For this exercise, return exactly the lines of the material below that begin at the one with "#[export] Instance redis_coalescer_contract" and stop after the one with "Section submit.".

BEGIN PROVIDED RECORDS

#[export] Instance redis_idempotency_contract (config : InferenceConfig) :
  @IdempotencyContract W (redis_IdempotencyStore config).
Proof.
  split. intros u h ttl w r. cbn [port_ClaimOrGet redis_IdempotencyStore]. unfold ClaimOrGet.
  rewrite !bind_unfold, ret_unfold. cbn [fst].
  destruct (rc_Result _ _).1; [apply decode_idempotency_error|done].
Qed.

#[export] Instance redis_coalescer_contract : @CoalescerContract W redis_Coalescer.
Proof.
  split. intros u hash ttl w d. cbn [port_TryCoalesce redis_Coalescer]. unfold TryCoalesce.
  rewrite !bind_unfold, ret_unfold. cbn [fst]. destruct (rc_Result _ _).1 as [[| |s|]|]; try done.
  repeat case_match; intros [= <-]; done.
Qed.
End contracts.

(** ** Against any implementation of the ports *)

Section submit.
Context {W : Type} `{!RequestAdmitter W, !IdempotencyStore W, !Hasher, !Coalescer W,
  !JobService W, !Enqueuer W, !GoDeadline W}.
Context `{!IdempotencyContract W, !CoalescerContract W}.
Context (config : InferenceConfig) (metrics : option (M W unit)).
Implicit Types w : W.

(** An error that is not nil stays an error. *)
Lemma submit_error_some e code : (submit_error (Some e) code).2 <> None.
Proof.
  unfold submit_error. cbn [snd]. destruct (EnsureAppError_some e code ErrTypeInference)
    as (e' & -> & _). done.
Qed.

Lemma submit_error_none e code id : submit_error (Some e) code = (id, None) -> False.
Proof. intros E. apply (submit_error_some e code). by rewrite E. Qed.

(** The request gets as far as [req], the answer of admission, in [w3]: its
    input is valid, its key is new, no equal request is being processed. *)
Definition admitted inp u h w (hash : Z) (req : InferenceRequest) w3 : Prop :=
  exists v r w1 d w2,
    let task := MkInferenceRequest u (ir_Prompt v) (ir_Model v) (ir_MaxOutputTokens v) in
    ValidateInferenceInput inp = Ok v
    /\ port_ClaimOrGet u h (IdempotencyTTL config) w = (Ok r, w1) /\ id_Action r = ActionNew
    /\ hash = port_HashRequest (GenerateKey task)
    /\ port_TryCoalesce u hash (CoalescingTTL config) w1 = (Ok d, w2) /\ cd_Action d = PROCEED
    /\ port_Admit task w2 = (Ok req, w3).

Definition time_to_enqueue (left : option Z) : bool :=
  match left with Some remaining => (8 * second <=? remaining)%Z | None => true end.
(** What the invariant says of the subscriber. *)
Definition delivered (es : list StreamEvent) (s : stream_sys) : Prop :=
  ss_got s `prefix_of` upto_terminal es
  /\ (ss_last s = None -> ss_got s = upto_terminal es)
  /\ forall id n, ss_last s = Some id -> existsb is_terminal es = true ->
     (length es <= 100 * n)%nat ->
     let w := subscribe_loop sub_emit n job id (ss_redis s, ss_got s) in
     w.1 = None /\ w.2.2 = upto_terminal es.

Lemma inv_delivered t0 es s : Forall valid_event es -> stream_inv t0 es s -> delivered es s.
Proof.
  intros Hv Hi. destruct s as [r' l g]. split; [|split]; cbn [ss_redis ss_last ss_got].
  - destruct Hi as [_ (l1 & l2 & es1 & es2 & e & -> & _ & _ & _ & _ & _ & Hsub)].
    cbn [ss_last ss_got] in Hsub. destruct l as [id|].
    + destruct Hsub as (_ & -> & Hn). rewrite upto_terminal_app by done. by eexists.
    + by destruct Hsub as [_ ->].
  - intros ->. by destruct Hi as [_ (? & ? & ? & ? & ? & _ & _ & _ & _ & _ & _ & _ & Hg)].
  - intros id n -> Hterm Hn. eapply loop_ends; [done|done|exact Hi|]. lia.
Qed.

(** C21: the stream of a job delivers.  Publish any events (of valid
    UTF-8), each at once or command by command, while the subscriber reads at
    its own pace, other keys change and less than the half hour of the
    stream's time to live passes: at every moment the subscriber has sent a prefix of the published events, in order and
    without gaps, up to the first terminal one; if it has closed its channel
    it has sent exactly that; and once a terminal event is published, a
    hundredth as many further reads as there are events end its loop with
    exactly that. *)
Theorem stream_delivery r es s n :
  empty_slot r -> stream_trace (MkSys r (Some 0%Z) []) es s -> Forall valid_event es ->
  (clock (ss_redis s) < clock r + 1800 * 10 ^ 6)%Z ->
  ss_got s `prefix_of` upto_terminal es
  /\ (ss_last s = None -> ss_got s = upto_terminal es)
  /\ forall id, ss_last s = Some id -> existsb is_terminal es = true ->
     (length es <= 100 * n)%nat ->
     let w := subscribe_loop sub_emit n job id (ss_redis s, ss_got s) in
     w.1 = None /\ w.2.2 = upto_terminal es.
Proof.
  intros Hr Ht Hv Hc.
  destruct (inv_delivered _ _ _ Hv (inv_trace _ _ _ _ Ht Hv Hc (inv_init r Hr))) as (H1 & H2 & H3).
  split; [exact H1|]. split; [exact H2|]. intros id. apply H3.
Qed.
End delivery.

END PROVIDED RECORDS

> **EXERCISE RESPONSE**:
#[export] Instance redis_coalescer_contract : @CoalescerContract W redis_Coalescer.
Proof.
  split. intros u hash ttl w d. cbn [port_TryCoalesce redis_Coalescer]. unfold TryCoalesce.
  rewrite !bind_unfold, ret_unfold. cbn [fst]. destruct (rc_Result _ _).1 as [[| |s|]|]; try done.
  repeat case_match; intros [= <-]; done.
Qed.
End contracts.

(** ** Against any implementation of the ports *)

Section submit.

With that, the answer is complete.